BEGIN RECORDS SUPPLIED

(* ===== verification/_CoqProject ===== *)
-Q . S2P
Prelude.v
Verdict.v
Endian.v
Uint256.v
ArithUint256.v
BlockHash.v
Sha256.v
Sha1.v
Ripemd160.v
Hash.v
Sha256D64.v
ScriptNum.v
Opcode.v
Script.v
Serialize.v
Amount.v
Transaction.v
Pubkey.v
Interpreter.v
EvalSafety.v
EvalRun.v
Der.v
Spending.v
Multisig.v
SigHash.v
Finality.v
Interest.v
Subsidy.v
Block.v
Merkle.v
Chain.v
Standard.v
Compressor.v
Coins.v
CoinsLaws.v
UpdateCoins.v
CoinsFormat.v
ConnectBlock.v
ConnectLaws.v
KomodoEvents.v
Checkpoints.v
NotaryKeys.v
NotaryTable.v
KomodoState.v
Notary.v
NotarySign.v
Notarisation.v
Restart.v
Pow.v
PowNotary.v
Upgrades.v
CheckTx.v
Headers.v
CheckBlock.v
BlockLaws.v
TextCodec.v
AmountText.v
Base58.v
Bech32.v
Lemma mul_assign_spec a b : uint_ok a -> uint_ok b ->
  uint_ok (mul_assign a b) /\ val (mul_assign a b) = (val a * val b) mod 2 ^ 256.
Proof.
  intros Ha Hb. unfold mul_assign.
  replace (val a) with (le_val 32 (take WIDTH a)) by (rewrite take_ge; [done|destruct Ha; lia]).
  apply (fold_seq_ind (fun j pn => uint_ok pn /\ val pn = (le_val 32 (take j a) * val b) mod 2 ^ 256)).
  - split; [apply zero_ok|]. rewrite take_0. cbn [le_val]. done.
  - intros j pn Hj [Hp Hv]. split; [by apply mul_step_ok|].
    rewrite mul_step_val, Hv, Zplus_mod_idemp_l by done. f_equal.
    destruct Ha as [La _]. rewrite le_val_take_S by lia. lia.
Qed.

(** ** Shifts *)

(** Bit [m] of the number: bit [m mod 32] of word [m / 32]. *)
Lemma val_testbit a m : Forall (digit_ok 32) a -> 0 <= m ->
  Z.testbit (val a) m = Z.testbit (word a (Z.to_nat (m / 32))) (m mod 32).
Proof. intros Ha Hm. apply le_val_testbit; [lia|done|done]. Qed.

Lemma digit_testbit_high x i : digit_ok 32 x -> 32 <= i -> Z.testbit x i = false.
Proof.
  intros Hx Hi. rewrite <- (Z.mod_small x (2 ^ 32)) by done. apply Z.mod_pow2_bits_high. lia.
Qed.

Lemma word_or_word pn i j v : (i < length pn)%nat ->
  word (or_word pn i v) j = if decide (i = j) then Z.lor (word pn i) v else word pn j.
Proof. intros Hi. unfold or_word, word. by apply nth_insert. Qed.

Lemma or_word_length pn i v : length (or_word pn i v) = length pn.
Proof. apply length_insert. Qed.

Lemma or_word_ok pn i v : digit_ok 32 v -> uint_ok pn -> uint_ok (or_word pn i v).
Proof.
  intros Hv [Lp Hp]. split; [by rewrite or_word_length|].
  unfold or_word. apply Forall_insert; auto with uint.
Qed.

END RECORDS SUPPLIED

== WHAT IS REQUIRED ==
Repeat all of the records exactly.

== RESPONSE BELOW ==
(* ===== verification/_CoqProject ===== *)
-Q . S2P
Prelude.v
Verdict.v
Endian.v
Uint256.v
ArithUint256.v
BlockHash.v
Sha256.v
Sha1.v
Ripemd160.v
Hash.v
Sha256D64.v
ScriptNum.v
Opcode.v
Script.v
Serialize.v
Amount.v
Transaction.v
Pubkey.v
Interpreter.v
EvalSafety.v
EvalRun.v
Der.v
Spending.v
Multisig.v
SigHash.v
Finality.v
Interest.v
Subsidy.v
Block.v
Merkle.v
Chain.v
Standard.v
Compressor.v
Coins.v
CoinsLaws.v
UpdateCoins.v
CoinsFormat.v
ConnectBlock.v
ConnectLaws.v
KomodoEvents.v
Checkpoints.v
NotaryKeys.v
NotaryTable.v
KomodoState.v
Notary.v
NotarySign.v
Notarisation.v
Restart.v
Pow.v
PowNotary.v
Upgrades.v
CheckTx.v
Headers.v
CheckBlock.v
BlockLaws.v
TextCodec.v
AmountText.v
Base58.v
Bech32.v
Lemma mul_assign_spec a b : uint_ok a -> uint_ok b ->
  uint_ok (mul_assign a b) /\ val (mul_assign a b) = (val a * val b) mod 2 ^ 256.
Proof.
  intros Ha Hb. unfold mul_assign.
  replace (val a) with (le_val 32 (take WIDTH a)) by (rewrite take_ge; [done|destruct Ha; lia]).
  apply (fold_seq_ind (fun j pn => uint_ok pn /\ val pn = (le_val 32 (take j a) * val b) mod 2 ^ 256)).
  - split; [apply zero_ok|]. rewrite take_0. cbn [le_val]. done.
  - intros j pn Hj [Hp Hv]. split; [by apply mul_step_ok|].
    rewrite mul_step_val, Hv, Zplus_mod_idemp_l by done. f_equal.
    destruct Ha as [La _]. rewrite le_val_take_S by lia. lia.
Qed.

(** ** Shifts *)

(** Bit [m] of the number: bit [m mod 32] of word [m / 32]. *)
Lemma val_testbit a m : Forall (digit_ok 32) a -> 0 <= m ->
  Z.testbit (val a) m = Z.testbit (word a (Z.to_nat (m / 32))) (m mod 32).
Proof. intros Ha Hm. apply le_val_testbit; [lia|done|done]. Qed.

Lemma digit_testbit_high x i : digit_ok 32 x -> 32 <= i -> Z.testbit x i = false.
Proof.
  intros Hx Hi. rewrite <- (Z.mod_small x (2 ^ 32)) by done. apply Z.mod_pow2_bits_high. lia.
Qed.

Lemma word_or_word pn i j v : (i < length pn)%nat ->
  word (or_word pn i v) j = if decide (i = j) then Z.lor (word pn i) v else word pn j.
Proof. intros Hi. unfold or_word, word. by apply nth_insert. Qed.

Lemma or_word_length pn i v : length (or_word pn i v) = length pn.
Proof. apply length_insert. Qed.

Lemma or_word_ok pn i v : digit_ok 32 v -> uint_ok pn -> uint_ok (or_word pn i v).
Proof.
  intros Hv [Lp Hp]. split; [by rewrite or_word_length|].
  unfold or_word. apply Forall_insert; auto with uint.
Qed.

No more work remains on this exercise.